* Exercise *
Only the lines from the one containing "A shallow embedding of" through the one containing "for_index filters" should be printed, exactly as they appear below, with both ends included.

____

(** * vapi-call-center: the transcript session manager and the relay endpoints

    A shallow embedding of
    - [src/components/voice/VoiceAgent.tsx]: [deduplicateTranscript] and the
      event handlers registered by [initializeVapi], with [startCall] and
      [endCall];
    - [src/server/index.ts]: [normalizeToE164Like], the three zod schemas and
      the three POST handlers, with the size limit of [express.json] and the
      error handler for the transcript route.

    JavaScript strings are sequences of UTF-16 code units; they are modelled
    as lists of code units so that [length], [trim], [toLowerCase] and the two
    regular expressions of the source act as they do in the engine. *)

From Stdlib Require Import QArith.
From stdpp Require Import gmap list strings.

Local Open Scope N_scope.

(* ===================================================================== *)
(** ** JavaScript strings *)
(* ===================================================================== *)

Module JS.

(** A string is a list of UTF-16 code units. *)
Abbreviation jsstring := (list N).

(** An ASCII literal of the development as a JavaScript string. *)
Definition lit (s : string) : jsstring :=
  Ascii.N_of_ascii <$> String.list_ascii_of_string s.
(** ** Output streams

    An [std::ostringstream] is the text written so far; [oss << s]
    appends.  An [int64_t] is written in decimal, with a leading minus
    sign when negative, which is what [pretty] does on [Z]. *)

Notation "oss << s" := (String.append oss s)
  (at level 50, left associativity, only parsing).

Definition put_int64 (n : Z) : string := pretty n.

(** [for (size_t i = 0; i < v.size(); i++) body(i, v[i])] over a state. *)
Definition for_index {St : Type} (v : list string)
    (body : St → nat → string → St) (st : St) : St :=
  foldl (λ acc i, body acc i (v !!! i)) st (seq 0 (length v)).

(** ** get_jdbc_sql *)

Definition get_jdbc_sql (table : string) (columns filters : list string)
    (limit : Z) : string :=
  let oss := "" in
  let oss := oss << "SELECT" in
  let oss :=
    for_index columns
      (λ oss i c, oss << (if Nat.eqb i 0 then "" else ",") << " " << c) oss in
  let oss := oss << " FROM " << table in
  let oss :=
    if negb (bool_decide (filters = [])) then
      let oss := oss << " WHERE " in
      for_index filters
        (λ oss i f, oss << (if Nat.eqb i 0 then "" else " AND") << "(" << f << ")")
        oss
    else oss in
  let oss :=
    if negb (Z.eqb limit (-1)) then oss << " LIMIT " << put_int64 limit
    else oss in
  oss.

(** ** The shape of a generated query

    A query is a sequence of clauses, each rendered on its own. *)

Inductive Clause :=
  | SelectClause (columns : list string)
  | FromClause (table : string)
  | WhereClause (filters : list string)
  | LimitClause (limit : Z).

Definition parenthesized (f : string) : string := "(" +:+ f +:+ ")".

Definition render_clause (c : Clause) : string :=
  match c with
  | SelectClause columns =>
      "SELECT" +:+ String.concat "," ((λ c, " " +:+ c) <$> columns)
  | FromClause table => " FROM " +:+ table
  | WhereClause filters =>
      " WHERE " +:+ String.concat " AND" (parenthesized <$> filters)
  | LimitClause limit => " LIMIT " +:+ put_int64 limit
  end.

Definition render_query (cs : list Clause) : string :=
  foldr (λ c rest, render_clause c +:+ rest) "" cs.

Definition is_limit_clause (c : Clause) : bool :=
  match c with LimitClause _ => true | _ => false end.

Definition where_clauses (filters : list string) : list Clause :=
  match filters with [] => [] | _ => [WhereClause filters] end.

Definition limit_clauses (limit : Z) : list Clause :=
  if decide (limit = -1) then [] else [LimitClause limit].

Definition query_clauses (table : string) (columns filters : list string)
    (limit : Z) : list Clause :=
  [SelectClause columns; FromClause table]
    ++ where_clauses filters ++ limit_clauses limit.

(** ** Status

    [Status::OK()], [Status::EndOfFile(msg)] and the errors the
    collaborators may hand back; [ok()] holds of the OK code alone. *)

Inductive TStatusCode :=
  | TOK | TCANCELLED | TNOT_FOUND | TEND_OF_FILE | TINTERNAL_ERROR | TRUNTIME_ERROR.

Record Status := mkStatus { status_code : TStatusCode; status_msg : string }.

____

* Answer for this exercise *
    A shallow embedding of
    - [src/components/voice/VoiceAgent.tsx]: [deduplicateTranscript] and the
      event handlers registered by [initializeVapi], with [startCall] and
      [endCall];
    - [src/server/index.ts]: [normalizeToE164Like], the three zod schemas and
      the three POST handlers, with the size limit of [express.json] and the
      error handler for the transcript route.

    JavaScript strings are sequences of UTF-16 code units; they are modelled
    as lists of code units so that [length], [trim], [toLowerCase] and the two
    regular expressions of the source act as they do in the engine. *)

From Stdlib Require Import QArith.
From stdpp Require Import gmap list strings.

Local Open Scope N_scope.

(* ===================================================================== *)
(** ** JavaScript strings *)
(* ===================================================================== *)

Module JS.

(** A string is a list of UTF-16 code units. *)
Abbreviation jsstring := (list N).

(** An ASCII literal of the development as a JavaScript string. *)
Definition lit (s : string) : jsstring :=
  Ascii.N_of_ascii <$> String.list_ascii_of_string s.
(** ** Output streams

    An [std::ostringstream] is the text written so far; [oss << s]
    appends.  An [int64_t] is written in decimal, with a leading minus
    sign when negative, which is what [pretty] does on [Z]. *)

Notation "oss << s" := (String.append oss s)
  (at level 50, left associativity, only parsing).

Definition put_int64 (n : Z) : string := pretty n.

(** [for (size_t i = 0; i < v.size(); i++) body(i, v[i])] over a state. *)
Definition for_index {St : Type} (v : list string)
    (body : St → nat → string → St) (st : St) : St :=
  foldl (λ acc i, body acc i (v !!! i)) st (seq 0 (length v)).

(** ** get_jdbc_sql *)

Definition get_jdbc_sql (table : string) (columns filters : list string)
    (limit : Z) : string :=
  let oss := "" in
  let oss := oss << "SELECT" in
  let oss :=
    for_index columns
      (λ oss i c, oss << (if Nat.eqb i 0 then "" else ",") << " " << c) oss in
  let oss := oss << " FROM " << table in
  let oss :=
    if negb (bool_decide (filters = [])) then
      let oss := oss << " WHERE " in
      for_index filters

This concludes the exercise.